- **What you are asked to do**: Write out once more the lines running from the top of the entries below to the line with "preserves same_log (security_config.set_force_mfa", both ends included.

Stored data:
□ □ □

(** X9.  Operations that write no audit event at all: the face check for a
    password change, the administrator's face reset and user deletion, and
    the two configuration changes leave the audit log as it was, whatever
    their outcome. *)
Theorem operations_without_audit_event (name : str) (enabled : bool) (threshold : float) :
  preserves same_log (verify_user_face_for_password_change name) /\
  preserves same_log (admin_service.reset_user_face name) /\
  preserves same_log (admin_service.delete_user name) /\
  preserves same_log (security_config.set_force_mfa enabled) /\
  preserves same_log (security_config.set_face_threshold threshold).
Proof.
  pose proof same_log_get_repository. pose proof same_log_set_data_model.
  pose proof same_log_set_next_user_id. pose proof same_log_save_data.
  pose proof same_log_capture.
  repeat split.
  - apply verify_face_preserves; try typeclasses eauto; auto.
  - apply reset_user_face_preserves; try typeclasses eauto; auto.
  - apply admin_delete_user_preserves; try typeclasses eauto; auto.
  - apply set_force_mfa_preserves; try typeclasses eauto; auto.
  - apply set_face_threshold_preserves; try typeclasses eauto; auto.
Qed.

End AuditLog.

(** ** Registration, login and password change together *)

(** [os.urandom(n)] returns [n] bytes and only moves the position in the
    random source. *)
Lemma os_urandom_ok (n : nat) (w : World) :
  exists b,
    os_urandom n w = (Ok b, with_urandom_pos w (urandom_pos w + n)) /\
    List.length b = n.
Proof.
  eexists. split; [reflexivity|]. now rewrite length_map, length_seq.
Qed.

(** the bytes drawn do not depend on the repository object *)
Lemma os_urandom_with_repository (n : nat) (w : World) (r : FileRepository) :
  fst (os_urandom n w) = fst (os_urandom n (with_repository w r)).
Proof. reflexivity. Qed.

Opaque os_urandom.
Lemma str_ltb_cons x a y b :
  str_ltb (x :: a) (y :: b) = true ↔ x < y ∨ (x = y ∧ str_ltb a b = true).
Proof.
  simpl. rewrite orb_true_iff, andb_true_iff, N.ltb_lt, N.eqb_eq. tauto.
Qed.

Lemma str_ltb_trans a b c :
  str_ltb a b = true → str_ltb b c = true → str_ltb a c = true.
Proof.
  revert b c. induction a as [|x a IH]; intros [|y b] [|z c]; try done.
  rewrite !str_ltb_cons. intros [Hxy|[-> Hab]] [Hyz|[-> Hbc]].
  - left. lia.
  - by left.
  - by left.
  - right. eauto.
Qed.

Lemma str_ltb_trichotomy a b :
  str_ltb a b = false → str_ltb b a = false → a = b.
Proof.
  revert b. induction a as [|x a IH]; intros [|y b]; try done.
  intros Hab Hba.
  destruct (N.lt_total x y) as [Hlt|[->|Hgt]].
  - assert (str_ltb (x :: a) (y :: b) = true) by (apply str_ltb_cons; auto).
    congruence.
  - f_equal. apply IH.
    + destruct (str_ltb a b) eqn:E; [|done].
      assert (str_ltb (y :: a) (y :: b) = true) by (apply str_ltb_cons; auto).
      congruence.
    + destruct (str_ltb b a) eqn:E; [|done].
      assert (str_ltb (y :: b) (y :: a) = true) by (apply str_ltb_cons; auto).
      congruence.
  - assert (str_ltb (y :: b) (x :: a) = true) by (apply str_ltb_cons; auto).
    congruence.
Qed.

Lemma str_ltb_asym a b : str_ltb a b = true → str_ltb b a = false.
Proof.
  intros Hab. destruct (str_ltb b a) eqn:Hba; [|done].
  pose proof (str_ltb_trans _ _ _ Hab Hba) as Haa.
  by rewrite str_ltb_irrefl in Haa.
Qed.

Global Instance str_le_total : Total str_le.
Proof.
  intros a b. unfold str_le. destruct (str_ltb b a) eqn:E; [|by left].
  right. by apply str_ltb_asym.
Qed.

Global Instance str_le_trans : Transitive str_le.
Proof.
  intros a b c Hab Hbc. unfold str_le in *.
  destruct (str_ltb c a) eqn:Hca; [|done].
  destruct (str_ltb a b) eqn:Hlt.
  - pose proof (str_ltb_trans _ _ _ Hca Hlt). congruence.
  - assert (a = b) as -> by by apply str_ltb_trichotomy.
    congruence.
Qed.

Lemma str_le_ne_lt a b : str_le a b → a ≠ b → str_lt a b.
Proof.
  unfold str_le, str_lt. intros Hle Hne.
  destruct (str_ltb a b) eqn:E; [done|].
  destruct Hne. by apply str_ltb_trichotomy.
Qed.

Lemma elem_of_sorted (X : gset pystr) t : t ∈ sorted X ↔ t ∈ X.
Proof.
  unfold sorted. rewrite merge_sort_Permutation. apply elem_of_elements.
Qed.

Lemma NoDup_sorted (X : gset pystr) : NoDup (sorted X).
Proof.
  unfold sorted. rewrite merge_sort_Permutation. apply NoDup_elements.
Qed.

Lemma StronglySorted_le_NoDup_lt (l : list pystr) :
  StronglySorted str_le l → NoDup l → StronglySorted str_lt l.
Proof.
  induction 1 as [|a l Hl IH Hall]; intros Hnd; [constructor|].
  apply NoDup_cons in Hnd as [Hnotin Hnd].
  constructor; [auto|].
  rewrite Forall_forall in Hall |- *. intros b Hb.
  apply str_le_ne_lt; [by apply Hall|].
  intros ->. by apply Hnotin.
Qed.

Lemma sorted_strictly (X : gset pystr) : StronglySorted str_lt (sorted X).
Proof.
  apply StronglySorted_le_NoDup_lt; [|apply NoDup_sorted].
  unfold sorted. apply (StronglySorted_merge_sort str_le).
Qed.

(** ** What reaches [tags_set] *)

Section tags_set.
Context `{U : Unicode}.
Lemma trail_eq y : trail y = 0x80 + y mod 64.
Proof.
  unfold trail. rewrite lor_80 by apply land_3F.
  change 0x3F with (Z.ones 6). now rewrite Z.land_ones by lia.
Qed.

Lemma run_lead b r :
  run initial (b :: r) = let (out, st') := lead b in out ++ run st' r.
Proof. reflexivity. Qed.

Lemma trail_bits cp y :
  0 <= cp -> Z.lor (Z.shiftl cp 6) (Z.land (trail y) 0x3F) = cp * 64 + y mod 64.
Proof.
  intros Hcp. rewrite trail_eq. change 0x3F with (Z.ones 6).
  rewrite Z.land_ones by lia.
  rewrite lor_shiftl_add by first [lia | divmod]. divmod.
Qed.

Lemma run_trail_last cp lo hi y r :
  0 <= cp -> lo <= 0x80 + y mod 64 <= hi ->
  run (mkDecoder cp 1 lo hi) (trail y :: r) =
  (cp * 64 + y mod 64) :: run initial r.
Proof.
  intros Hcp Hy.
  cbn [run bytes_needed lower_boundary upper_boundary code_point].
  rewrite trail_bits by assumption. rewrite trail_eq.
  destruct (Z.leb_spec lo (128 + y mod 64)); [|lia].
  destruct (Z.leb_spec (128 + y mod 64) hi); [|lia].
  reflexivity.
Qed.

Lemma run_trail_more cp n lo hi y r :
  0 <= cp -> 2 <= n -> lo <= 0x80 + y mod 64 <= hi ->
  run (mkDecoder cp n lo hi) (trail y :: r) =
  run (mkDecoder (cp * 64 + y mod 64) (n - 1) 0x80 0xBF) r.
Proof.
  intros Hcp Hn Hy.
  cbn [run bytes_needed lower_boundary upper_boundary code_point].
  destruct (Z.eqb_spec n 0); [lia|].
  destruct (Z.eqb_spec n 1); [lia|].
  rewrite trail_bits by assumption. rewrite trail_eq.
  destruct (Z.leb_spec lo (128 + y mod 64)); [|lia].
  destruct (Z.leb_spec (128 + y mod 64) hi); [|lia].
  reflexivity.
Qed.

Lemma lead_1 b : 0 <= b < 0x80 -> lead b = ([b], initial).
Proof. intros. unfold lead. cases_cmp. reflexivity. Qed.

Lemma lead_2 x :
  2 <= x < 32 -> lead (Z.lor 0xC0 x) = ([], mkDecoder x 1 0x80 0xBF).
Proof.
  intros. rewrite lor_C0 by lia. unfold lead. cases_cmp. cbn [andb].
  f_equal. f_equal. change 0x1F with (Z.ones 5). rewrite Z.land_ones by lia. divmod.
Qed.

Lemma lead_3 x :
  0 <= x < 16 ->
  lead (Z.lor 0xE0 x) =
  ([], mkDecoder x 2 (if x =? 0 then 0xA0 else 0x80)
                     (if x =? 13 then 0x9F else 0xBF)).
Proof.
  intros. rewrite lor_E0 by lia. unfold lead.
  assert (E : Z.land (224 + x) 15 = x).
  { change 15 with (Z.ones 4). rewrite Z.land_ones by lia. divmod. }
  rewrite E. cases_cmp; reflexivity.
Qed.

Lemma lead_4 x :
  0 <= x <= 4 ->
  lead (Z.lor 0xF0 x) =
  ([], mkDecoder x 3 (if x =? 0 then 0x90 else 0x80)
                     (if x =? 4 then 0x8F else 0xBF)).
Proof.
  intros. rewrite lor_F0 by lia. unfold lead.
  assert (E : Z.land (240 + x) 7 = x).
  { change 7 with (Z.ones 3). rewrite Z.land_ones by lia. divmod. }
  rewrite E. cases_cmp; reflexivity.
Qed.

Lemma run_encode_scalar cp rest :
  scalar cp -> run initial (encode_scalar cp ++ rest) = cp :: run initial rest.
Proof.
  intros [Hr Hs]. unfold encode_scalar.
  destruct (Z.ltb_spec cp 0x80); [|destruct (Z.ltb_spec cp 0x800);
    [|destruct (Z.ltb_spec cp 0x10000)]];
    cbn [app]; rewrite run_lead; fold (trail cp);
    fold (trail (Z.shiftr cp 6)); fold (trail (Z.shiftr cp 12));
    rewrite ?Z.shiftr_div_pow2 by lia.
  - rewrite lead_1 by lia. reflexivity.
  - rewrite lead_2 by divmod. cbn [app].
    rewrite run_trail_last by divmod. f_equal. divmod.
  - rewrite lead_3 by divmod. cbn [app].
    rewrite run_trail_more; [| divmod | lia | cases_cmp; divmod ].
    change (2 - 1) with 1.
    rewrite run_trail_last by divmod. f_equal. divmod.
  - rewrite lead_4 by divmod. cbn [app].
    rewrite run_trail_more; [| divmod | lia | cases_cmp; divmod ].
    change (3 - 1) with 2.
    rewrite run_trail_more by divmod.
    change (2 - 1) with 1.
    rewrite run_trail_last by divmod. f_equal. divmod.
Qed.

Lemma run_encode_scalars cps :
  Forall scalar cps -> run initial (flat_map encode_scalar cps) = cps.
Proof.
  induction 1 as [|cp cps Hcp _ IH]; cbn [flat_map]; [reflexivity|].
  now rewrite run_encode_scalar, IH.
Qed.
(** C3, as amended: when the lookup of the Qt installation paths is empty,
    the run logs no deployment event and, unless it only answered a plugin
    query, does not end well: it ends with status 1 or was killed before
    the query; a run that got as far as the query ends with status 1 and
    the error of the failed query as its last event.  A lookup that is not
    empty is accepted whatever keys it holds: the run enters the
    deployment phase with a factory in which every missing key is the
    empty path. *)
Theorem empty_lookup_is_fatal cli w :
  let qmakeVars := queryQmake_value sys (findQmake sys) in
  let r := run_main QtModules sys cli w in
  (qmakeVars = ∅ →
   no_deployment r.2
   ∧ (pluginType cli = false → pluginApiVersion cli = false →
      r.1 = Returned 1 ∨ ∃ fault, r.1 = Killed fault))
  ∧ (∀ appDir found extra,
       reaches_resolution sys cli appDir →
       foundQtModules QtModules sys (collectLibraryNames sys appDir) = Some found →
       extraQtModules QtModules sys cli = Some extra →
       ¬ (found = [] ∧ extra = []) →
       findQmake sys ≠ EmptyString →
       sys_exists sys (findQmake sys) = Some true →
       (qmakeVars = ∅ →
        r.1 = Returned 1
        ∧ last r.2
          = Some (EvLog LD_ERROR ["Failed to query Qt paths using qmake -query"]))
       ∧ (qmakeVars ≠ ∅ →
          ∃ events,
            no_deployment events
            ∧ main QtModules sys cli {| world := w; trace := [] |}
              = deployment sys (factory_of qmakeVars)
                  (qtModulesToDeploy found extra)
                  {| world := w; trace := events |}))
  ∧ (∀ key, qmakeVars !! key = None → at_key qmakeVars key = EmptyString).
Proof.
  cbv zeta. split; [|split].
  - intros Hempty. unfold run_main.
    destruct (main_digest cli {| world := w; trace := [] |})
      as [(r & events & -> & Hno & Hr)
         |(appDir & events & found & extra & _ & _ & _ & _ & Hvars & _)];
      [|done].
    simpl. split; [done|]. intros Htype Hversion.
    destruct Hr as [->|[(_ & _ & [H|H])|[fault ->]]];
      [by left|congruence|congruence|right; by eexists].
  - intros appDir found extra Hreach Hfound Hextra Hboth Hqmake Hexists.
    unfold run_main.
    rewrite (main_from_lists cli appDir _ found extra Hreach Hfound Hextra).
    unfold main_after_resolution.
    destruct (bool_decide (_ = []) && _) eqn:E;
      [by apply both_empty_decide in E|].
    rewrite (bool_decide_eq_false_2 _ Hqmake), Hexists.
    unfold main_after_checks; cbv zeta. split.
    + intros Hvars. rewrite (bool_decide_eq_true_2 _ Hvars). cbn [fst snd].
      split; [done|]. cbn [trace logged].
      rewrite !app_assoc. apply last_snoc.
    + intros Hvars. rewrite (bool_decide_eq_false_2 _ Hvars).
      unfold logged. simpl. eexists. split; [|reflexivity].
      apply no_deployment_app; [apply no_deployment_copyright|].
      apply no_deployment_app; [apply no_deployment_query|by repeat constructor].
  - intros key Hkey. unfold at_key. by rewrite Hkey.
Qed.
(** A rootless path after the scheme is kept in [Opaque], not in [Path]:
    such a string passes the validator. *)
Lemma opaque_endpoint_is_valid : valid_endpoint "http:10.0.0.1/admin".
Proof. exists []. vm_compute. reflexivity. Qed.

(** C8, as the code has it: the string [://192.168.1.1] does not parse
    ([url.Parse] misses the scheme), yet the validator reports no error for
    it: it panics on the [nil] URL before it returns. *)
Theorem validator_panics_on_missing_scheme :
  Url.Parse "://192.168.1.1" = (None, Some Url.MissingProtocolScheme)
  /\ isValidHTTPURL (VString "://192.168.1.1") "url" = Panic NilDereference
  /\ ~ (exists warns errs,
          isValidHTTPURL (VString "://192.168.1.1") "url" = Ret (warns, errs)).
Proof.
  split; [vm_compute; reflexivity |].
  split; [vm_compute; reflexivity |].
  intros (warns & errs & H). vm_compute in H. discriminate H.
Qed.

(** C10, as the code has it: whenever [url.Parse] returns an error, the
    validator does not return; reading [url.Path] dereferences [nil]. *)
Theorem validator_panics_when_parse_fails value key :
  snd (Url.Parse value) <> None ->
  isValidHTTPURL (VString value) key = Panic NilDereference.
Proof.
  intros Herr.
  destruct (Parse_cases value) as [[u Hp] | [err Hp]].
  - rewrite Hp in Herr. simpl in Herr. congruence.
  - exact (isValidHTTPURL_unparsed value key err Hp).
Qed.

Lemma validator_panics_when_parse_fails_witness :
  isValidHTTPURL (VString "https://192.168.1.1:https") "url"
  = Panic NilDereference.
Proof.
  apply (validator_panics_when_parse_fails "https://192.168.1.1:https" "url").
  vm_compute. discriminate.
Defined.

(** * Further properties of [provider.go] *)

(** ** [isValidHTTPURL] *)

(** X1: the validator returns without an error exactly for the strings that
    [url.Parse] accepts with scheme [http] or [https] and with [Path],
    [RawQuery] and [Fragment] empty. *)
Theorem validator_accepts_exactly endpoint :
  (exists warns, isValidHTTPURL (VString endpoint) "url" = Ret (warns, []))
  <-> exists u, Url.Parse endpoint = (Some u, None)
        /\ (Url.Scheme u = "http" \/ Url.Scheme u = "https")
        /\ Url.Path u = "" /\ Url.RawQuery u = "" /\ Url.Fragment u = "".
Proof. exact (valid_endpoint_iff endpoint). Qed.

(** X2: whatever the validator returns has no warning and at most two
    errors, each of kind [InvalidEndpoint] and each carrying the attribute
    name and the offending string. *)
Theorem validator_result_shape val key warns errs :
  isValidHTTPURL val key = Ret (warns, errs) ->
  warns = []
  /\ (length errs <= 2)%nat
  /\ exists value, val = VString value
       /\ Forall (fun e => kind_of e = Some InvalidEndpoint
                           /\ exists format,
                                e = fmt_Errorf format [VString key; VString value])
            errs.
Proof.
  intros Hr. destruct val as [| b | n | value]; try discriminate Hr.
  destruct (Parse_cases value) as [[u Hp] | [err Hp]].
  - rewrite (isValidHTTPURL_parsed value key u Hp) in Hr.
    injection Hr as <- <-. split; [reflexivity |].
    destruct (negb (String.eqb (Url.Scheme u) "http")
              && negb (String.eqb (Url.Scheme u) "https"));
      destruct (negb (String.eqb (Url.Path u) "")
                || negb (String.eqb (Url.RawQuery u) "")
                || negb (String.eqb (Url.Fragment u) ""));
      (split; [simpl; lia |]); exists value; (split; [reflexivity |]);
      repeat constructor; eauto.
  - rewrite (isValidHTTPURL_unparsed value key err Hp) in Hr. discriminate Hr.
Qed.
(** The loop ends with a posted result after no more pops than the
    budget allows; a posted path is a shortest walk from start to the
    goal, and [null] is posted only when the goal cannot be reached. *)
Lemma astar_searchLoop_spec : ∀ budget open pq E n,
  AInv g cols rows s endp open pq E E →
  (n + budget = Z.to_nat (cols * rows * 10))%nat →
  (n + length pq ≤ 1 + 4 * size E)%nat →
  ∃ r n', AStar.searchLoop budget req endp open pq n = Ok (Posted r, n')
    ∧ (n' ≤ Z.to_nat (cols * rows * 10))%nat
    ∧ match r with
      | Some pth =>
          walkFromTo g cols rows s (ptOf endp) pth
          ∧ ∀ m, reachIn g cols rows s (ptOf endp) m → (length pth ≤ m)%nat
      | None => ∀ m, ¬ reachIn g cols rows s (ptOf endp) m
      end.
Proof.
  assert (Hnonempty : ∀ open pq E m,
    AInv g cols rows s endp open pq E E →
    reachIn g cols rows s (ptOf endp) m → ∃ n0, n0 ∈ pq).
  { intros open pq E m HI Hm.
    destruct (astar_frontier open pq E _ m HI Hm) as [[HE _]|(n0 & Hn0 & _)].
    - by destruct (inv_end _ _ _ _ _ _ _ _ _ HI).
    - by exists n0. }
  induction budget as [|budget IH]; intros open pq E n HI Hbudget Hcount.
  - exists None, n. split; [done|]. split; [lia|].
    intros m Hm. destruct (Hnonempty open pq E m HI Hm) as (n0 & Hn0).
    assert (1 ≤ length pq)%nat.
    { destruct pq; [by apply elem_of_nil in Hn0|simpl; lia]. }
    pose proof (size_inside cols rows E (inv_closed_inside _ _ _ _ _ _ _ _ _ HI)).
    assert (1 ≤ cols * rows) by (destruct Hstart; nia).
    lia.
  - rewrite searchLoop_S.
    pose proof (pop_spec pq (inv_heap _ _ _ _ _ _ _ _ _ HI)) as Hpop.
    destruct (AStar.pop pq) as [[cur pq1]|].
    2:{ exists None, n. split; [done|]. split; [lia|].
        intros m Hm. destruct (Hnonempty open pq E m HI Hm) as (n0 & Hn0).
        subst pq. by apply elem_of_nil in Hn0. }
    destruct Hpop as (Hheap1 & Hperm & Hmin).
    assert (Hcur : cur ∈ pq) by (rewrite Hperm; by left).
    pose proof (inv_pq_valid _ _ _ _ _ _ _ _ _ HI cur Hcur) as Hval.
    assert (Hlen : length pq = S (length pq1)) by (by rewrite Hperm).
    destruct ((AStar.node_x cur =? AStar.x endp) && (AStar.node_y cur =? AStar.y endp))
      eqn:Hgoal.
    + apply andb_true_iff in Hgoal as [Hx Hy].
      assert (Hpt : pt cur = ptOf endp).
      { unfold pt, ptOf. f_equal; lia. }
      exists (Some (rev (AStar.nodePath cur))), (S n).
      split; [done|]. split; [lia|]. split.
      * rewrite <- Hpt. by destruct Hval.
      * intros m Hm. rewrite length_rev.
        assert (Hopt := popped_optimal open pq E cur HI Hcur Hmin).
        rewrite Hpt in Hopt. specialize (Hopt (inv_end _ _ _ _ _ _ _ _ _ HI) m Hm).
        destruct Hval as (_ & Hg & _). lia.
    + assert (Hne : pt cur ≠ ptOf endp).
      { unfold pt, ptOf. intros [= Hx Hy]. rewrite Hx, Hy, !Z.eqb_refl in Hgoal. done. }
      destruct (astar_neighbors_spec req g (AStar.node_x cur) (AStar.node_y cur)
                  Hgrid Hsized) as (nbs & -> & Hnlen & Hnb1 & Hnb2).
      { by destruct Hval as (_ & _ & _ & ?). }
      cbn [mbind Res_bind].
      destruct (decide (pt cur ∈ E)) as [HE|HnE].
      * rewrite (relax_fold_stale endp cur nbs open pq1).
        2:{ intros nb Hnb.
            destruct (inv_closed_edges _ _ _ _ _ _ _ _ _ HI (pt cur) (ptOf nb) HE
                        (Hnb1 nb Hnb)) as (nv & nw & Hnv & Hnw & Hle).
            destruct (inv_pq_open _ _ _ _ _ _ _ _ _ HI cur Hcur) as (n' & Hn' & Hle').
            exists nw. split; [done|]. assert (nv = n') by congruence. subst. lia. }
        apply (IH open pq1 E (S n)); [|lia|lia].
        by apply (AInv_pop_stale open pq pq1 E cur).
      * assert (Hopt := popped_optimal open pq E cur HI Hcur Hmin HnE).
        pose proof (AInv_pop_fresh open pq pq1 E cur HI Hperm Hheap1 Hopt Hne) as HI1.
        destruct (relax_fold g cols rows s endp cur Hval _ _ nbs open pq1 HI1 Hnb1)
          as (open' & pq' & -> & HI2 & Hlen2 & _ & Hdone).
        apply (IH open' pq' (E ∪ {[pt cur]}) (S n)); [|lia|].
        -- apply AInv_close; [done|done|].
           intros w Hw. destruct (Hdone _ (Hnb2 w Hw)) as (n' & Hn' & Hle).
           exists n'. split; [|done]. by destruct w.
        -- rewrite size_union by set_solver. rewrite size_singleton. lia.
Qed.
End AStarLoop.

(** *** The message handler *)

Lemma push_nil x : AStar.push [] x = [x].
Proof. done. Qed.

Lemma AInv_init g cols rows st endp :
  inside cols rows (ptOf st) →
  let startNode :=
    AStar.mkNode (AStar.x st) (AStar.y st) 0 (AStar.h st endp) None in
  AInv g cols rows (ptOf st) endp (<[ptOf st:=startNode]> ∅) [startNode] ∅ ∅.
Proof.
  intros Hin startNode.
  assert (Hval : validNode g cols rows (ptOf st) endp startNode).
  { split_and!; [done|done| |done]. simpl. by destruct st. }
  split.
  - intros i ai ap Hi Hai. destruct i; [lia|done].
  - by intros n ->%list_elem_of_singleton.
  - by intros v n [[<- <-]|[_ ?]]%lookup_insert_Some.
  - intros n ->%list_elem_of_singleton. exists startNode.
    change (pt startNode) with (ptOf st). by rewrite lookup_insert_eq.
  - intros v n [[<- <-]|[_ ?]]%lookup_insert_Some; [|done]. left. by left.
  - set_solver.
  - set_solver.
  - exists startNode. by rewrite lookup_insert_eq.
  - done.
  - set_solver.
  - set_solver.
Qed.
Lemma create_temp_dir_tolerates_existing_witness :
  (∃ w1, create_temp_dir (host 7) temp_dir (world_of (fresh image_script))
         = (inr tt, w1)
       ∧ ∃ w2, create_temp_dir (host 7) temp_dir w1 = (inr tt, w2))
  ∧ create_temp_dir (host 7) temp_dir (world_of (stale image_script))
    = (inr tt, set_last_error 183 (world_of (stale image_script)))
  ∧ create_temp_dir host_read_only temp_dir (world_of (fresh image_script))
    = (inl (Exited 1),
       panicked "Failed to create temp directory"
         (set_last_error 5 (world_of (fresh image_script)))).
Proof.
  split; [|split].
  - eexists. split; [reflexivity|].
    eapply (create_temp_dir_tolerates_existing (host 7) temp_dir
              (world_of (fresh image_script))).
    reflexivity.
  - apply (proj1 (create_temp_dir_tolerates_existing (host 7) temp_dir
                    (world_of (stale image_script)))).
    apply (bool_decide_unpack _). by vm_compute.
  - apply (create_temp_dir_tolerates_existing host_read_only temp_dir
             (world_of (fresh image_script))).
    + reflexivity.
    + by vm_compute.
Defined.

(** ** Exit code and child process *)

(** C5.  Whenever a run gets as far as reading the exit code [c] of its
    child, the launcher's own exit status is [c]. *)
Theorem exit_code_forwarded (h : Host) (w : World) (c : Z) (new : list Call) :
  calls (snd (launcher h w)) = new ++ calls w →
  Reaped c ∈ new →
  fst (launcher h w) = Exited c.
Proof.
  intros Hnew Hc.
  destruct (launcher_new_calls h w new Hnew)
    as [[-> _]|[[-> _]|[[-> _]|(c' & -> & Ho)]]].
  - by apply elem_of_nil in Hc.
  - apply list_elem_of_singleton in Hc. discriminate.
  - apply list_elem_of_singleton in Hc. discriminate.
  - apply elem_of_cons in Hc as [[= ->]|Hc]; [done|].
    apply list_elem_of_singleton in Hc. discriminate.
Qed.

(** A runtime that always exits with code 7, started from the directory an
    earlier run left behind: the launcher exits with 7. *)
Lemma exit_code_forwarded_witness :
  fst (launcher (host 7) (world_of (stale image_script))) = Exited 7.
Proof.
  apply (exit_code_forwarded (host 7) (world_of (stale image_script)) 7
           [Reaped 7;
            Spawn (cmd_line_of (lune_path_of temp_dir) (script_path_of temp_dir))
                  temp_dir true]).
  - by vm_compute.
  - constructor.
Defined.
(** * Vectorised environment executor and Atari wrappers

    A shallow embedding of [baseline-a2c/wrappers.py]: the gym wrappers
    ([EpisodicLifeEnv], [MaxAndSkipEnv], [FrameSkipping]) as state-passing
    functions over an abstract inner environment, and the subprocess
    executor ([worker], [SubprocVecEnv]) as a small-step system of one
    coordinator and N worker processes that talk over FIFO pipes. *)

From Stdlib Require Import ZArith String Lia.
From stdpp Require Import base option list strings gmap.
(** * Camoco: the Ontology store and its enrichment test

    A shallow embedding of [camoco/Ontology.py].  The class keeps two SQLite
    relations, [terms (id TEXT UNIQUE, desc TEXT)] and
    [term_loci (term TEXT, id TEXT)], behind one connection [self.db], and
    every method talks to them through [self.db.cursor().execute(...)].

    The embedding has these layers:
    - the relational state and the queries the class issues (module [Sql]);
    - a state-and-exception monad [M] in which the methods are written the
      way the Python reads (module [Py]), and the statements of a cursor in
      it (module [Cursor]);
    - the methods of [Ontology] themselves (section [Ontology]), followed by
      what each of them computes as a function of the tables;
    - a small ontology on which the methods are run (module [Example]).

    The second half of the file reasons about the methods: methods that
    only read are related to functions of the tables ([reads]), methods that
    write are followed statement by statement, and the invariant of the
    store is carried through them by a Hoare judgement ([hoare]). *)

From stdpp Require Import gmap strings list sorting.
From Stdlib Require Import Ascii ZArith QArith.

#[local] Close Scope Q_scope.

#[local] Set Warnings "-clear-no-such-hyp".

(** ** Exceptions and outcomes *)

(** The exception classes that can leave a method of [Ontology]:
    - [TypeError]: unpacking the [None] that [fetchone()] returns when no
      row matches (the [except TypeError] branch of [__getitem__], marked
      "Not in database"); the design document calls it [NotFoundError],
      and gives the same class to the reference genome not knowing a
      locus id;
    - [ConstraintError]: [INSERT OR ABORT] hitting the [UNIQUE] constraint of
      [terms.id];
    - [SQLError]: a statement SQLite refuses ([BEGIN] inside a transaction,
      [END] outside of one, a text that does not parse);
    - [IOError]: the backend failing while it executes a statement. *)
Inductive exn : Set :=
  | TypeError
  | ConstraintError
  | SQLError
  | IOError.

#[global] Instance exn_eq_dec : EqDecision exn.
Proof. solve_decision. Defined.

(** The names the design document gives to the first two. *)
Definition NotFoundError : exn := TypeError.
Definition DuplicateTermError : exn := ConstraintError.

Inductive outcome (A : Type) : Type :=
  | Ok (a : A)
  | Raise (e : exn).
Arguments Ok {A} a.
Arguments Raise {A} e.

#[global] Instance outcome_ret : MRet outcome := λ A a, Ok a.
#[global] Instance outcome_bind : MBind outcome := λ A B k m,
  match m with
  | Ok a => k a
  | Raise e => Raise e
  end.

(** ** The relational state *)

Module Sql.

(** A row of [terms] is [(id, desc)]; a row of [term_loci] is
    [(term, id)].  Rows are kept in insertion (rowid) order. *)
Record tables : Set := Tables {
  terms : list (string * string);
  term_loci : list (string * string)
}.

□ □ □

- **Your solution**:
(** X9.  Operations that write no audit event at all: the face check for a
    password change, the administrator's face reset and user deletion, and
    the two configuration changes leave the audit log as it was, whatever
    their outcome. *)
Theorem operations_without_audit_event (name : str) (enabled : bool) (threshold : float) :
  preserves same_log (verify_user_face_for_password_change name) /\
  preserves same_log (admin_service.reset_user_face name) /\
  preserves same_log (admin_service.delete_user name) /\
  preserves same_log (security_config.set_force_mfa enabled) /\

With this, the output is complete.